Di Prancis, setidaknya 46 orang ditangkap di ibukota, Paris, setelah beberapa pawai bentrok dengan polisi anti huru-hara, melemparkan batu, menghancurkan jendela dan membakar tempat sampah.
Lembaga pemerintah Prancis mengutuk satu demonstran yang digambarkan menyerang petugas pemadam kebakaran ketika mereka berusaha memadamkan kobaran api di ibukota.
Kementerian Dalam Negeri Prancis mengatakan lebih dari 106.000 orang berbaris di hampir 300 aksi unjuk rasa yang diselenggarakan di Paris dan kota-kota lain, termasuk Lyon, Nantes, Lille dan Toulouse.
Para demonstran menyuarakan penentangan mereka terhadap rencana pemerintah untuk mengubah tunjangan pengangguran dan menuntut keadilan ekonomi.

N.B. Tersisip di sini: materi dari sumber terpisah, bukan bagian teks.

(** Bytes read are bytes. *)
Lemma read_data_byte d c n d' v n' : call_read_data d c n = Ok (d', v, n') -> 0 <= v < 2 ^ 8.
Proof.
  unfold call_read_data. destruct (read_data _) as [f|]; [|by intros [= <- <- <-]].
  destruct (f d c n); try done. cbn. intros [= <- <- <-]. by apply wrap_range.
Qed.

Lemma receive_byte_byte d d' v : call_receive_byte d = Ok (d', v) -> 0 <= v < 2 ^ 8.
Proof.
  unfold call_receive_byte. destruct (receive_byte _) as [f|]; [|by intros [= <- <-]].
  destruct (f d); try done. cbn. intros [= <- <-]. by apply wrap_range.
Qed.

Lemma receive_agrees : orel agrees (master bus addr op_receive_byte) (device_op d0 op_receive_byte).
Proof.
  cbn. unfold smbus_receive_byte. destruct (start_recv 1) as (b & -> & Hb); [done|]. cbn. rewrite obind_assoc.
  eapply orel_bind; [by apply engaged_receive|]. intros [b1 v] [d1 v'] _ Hv [Hb1 Ev]. cbn in Hb1, Ev |- *. subst v'.
  destruct (finish_read d1 b1) as (b' & b'' & Hn & He & Hs); [by right|]. rewrite Hn. cbn. rewrite He. cbn. split; [done|]. cbn. by rewrite wrap_small by (by eapply receive_byte_byte).
Qed.

Lemma read_byte_agrees c : orel agrees (master bus addr (op_read_byte c)) (device_op d0 (op_read_byte c)).
Proof.
  cbn. unfold smbus_read_byte. destruct (begin_read c) as (b & Hb & Hk). rewrite Hk. cbn. rewrite obind_assoc.
  eapply orel_bind; [by apply engaged_recv|]. intros [b1 v] [[d1 v'] n] _ Hv [Hb1 Ev]. cbn in Hb1, Ev |- *. subst v'.
  destruct (finish_read d1 b1) as (b' & b'' & Hn & He & Hs); [left; by eauto|]. rewrite Hn. cbn. rewrite He. cbn. split; [done|]. cbn. by rewrite wrap_small by (by eapply read_data_byte).
Qed.

Lemma word_of_bytes lo hi : 0 <= lo < 2 ^ 8 -> 0 <= hi < 2 ^ 8 -> u16 (Z.lor (u16 lo) (Z.shiftl hi 8)) = lo + 256 * hi.
Proof. intros Hl Hh. rewrite (wrap_small 16 lo), lor_shiftl_add, wrap_small by lia. lia. Qed.

Lemma read_word_agrees c : orel agrees (master bus addr (op_read_word c)) (device_op d0 (op_read_word c)).
Proof.
  cbn. unfold smbus_read_word. destruct (begin_read c) as (b & Hb & Hk). rewrite Hk. cbn. rewrite obind_assoc.
  eapply orel_bind; [by apply engaged_recv|]. intros [b1 lo] [[d1 lo'] n1] _ Hlo [Hb1 El]. cbn in Hb1, El |- *. subst lo'.
  rewrite obind_assoc.
  eapply orel_bind; [by apply engaged_recv|]. intros [b2 hi] [[d2 hi'] n2] _ Hhi [Hb2 Eh]. cbn in Hb2, Eh |- *. subst hi'.
  destruct (finish_read d2 b2) as (b' & b'' & Hn & He & Hs); [left; by eauto|]. rewrite Hn. cbn. rewrite He. cbn -[Z.mul]. split; [done|]. cbn -[Z.mul]. by rewrite word_of_bytes by (by eapply read_data_byte).
Qed.

Lemma send_byte_agrees v : orel agrees (master bus addr (op_send_byte v)) (device_op d0 (op_send_byte v)).
Proof.
  cbn. unfold smbus_send_byte. destruct (begin_write v) as (b & Hb & Hk). rewrite Hk. by apply (write_agrees [v]).
Qed.

Lemma write_byte_agrees c v : orel agrees (master bus addr (op_write_byte c v)) (device_op d0 (op_write_byte c v)).
Proof.
  cbn. unfold smbus_write_byte. destruct (begin_write c) as (b & Hb & Hk). rewrite Hk. cbn.
  destruct (engaged_send d0 [c] b v Hb) as (b1 & -> & Hb1); [cbn; unfold DATA_BUF_SIZE; lia|]. by apply (write_agrees [c; v]).
Qed.

Lemma write_word_agrees c w : 0 <= w < 2 ^ 16 -> orel agrees (master bus addr (op_write_word c w)) (device_op d0 (op_write_word c w)).
Proof.
  intros Hw. cbn. unfold smbus_write_word. destruct (begin_write c) as (b & Hb & Hk). rewrite Hk. cbn.
  assert (0 <= w / 2 ^ 8 < 2 ^ 8) by (split; [apply Z.div_pos|apply Z.div_lt_upper_bound]; lia).
  change 255 with (Z.ones 8). rewrite Z.land_ones, Z.shiftr_div_pow2, (wrap_small 8) by lia.
  destruct (engaged_send d0 [c] b (w mod 2 ^ 8) Hb) as (b1 & -> & Hb1); [cbn; unfold DATA_BUF_SIZE; lia|]. cbn.
  destruct (engaged_send d0 _ b1 (w / 2 ^ 8) Hb1) as (b2 & -> & Hb2); [cbn; unfold DATA_BUF_SIZE; lia|].
  by apply (write_agrees [c; _; _]).
Qed.

Lemma send_block_ok data n : forall b j pre, engaged (writing d0 pre) b ->
  (j + n <= length data)%nat -> (length pre + n <= DATA_BUF_SIZE)%nat ->
  exists b', send_block b n j data = Ok b' /\ engaged (writing d0 (pre ++ take n (drop j data))) b'.
Proof.
  induction n as [|n IH]; intros b j pre Hb Hj Hp; cbn [send_block].
  - exists b. split; [done|]. by rewrite take_0, app_nil_r.
  - destruct (lookup_lt_is_Some_2 data j) as [x Hx]; [lia|]. rewrite Hx. cbn.
    destruct (engaged_send d0 pre b x Hb) as (b1 & -> & Hb1); [lia|]. cbn.
    destruct (IH b1 (j + 1)%nat (pre ++ [x]) Hb1) as (b2 & -> & Hb2); [lia|rewrite length_app; cbn; lia|].
    exists b2. split; [done|]. rewrite (drop_S _ _ _ Hx). cbn. by rewrite <- app_assoc, Nat.add_1_r in Hb2.
Qed.

Lemma write_block_agrees c data len : length data = 32%nat -> 0 <= len < 256 ->
  orel agrees (master bus addr (op_write_block c data len)) (device_op d0 (op_write_block c data len)).
Proof.
  intros Hd Hlen. cbn. unfold smbus_write_block. replace (if 32 <? len then 32 else len) with (Z.min len 32) by (destruct (Z.ltb_spec 32 len); lia).
  destruct (begin_write c) as (b & Hb & Hk). rewrite Hk. cbn. rewrite (wrap_small 8) by lia.
  destruct (engaged_send d0 [c] b (Z.min len 32) Hb) as (b1 & -> & Hb1); [cbn; unfold DATA_BUF_SIZE; lia|]. cbn.
  destruct (send_block_ok data (Z.to_nat (Z.min len 32)) b1 0 _ Hb1) as (b2 & -> & Hb2);
    [lia|cbn; unfold DATA_BUF_SIZE; lia|]. by apply (write_agrees (c :: _ :: _)).
Qed.

Lemma recv_block_ok c k : forall b d n j data, engaged (reading d c n) b -> (j + k <= length data)%nat ->
  orel (fun r r' => (exists n', engaged (reading (fst r') c n') (fst r)) /\ snd r = take j data ++ snd r' ++ drop (j + k) data)
    (recv_block b k j data) (read_bytes d c n k).
Proof.
  induction k as [|k IH]; intros b d n j data Hb Hj; cbn [recv_block read_bytes].
  - cbn. split; [by eauto|]. by rewrite Nat.add_0_r, take_drop.
  - eapply orel_bind; [by apply engaged_recv|]. intros [b1 v] [[d1 v'] n1] _ Hv [Hb1 Ev]. cbn in Hb1, Ev. subst v'. cbn [fst snd].
    replace (j <? length data)%nat with true by (symmetry; apply Nat.ltb_lt; lia).
    rewrite (wrap_small 8) by (by eapply read_data_byte).
    specialize (IH b1 d1 n1 (j + 1)%nat (<[j := v]> data) Hb1). rewrite length_insert in IH. specialize (IH ltac:(lia)).
    destruct (recv_block b1 _ _ _) as [[b2 da]| |], (read_bytes d1 c n1 k) as [[d2 bs]| |]; try done. cbn in IH |- *.
    destruct IH as [He ->]. split; [done|]. rewrite drop_insert_lt by lia.
    rewrite Nat.add_1_r, (take_S_r _ _ v) by (apply list_lookup_insert_eq; lia).
    rewrite take_insert_ge by lia. rewrite <- app_assoc. cbn. by rewrite <- Nat.add_succ_comm.
Qed.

Tuntutan serupa terdengar di Jerman, di mana protes May Day diadakan secara nasional meskipun ada pengenalan aturan Covid-19 yang lebih keras pekan lalu.
Di ibu kota, Berlin, ribuan polisi dikerahkan untuk memantau beberapa demonstrasi, termasuk yang diselenggarakan oleh kelompok yang menentang strategi coronavirus pemerintah.
Diperkirakan 10.000 pesepeda menggelar protes anti-kapitalis yang damai di kota itu.
Tetapi ketika kegelapan jatuh, suasana hati semakin tegang ketika demonstran mengatur barikade turun dan menghadapi polisi yang berusaha menegakkan peraturan Covid-19 pada demonstrasi sayap kiri.
Virus corona juga masuk dalam agenda di Indonesia.
Pada satu unjuk rasa, demonstran di ibukota Jakarta meletakkan kuburan tiruan di jalan untuk melambangkan tol manusia pandemi.
Perayaan Hari Buruh diredam secara luar biasa di Kuba, di mana para pekerja berkumpul untuk acara-acara besar untuk memperingati revolusi komunis yang membawa Fidel Castro berkuasa pada tahun 1959.
Tetapi untuk tahun kedua berjalan, Kuba membatalkan pawai May Day meskipun Plaza de la Revolution Square Havana, saat negara itu memerangi Covid-19 dan krisis ekonomi.
Di Brussels, ibukota Belgia, petugas mencoba membersihkan rave tari dari taman yang digunakan meriam air, semprotan merica dan baton saat beberapa partygoers melempari mereka dengan telur.
Selama keributan itu, satu demonstran dipukul pingsan setelah mereka disambar truk water cannon, kata media setempat.
Sementara itu, undang-undang yang diusulkan yang akan memberi polisi kekuatan ekstra untuk mengekang protes adalah salah satu subjek utama keluhan pada protes di Inggris.
Ratusan orang berkumpul di London untuk memprotes RUU Polisi, Kejahatan, Hukuman dan Pengadilan, yang dikhawatirkan para aktivis akan digunakan untuk mengekang perbedaan pendapat.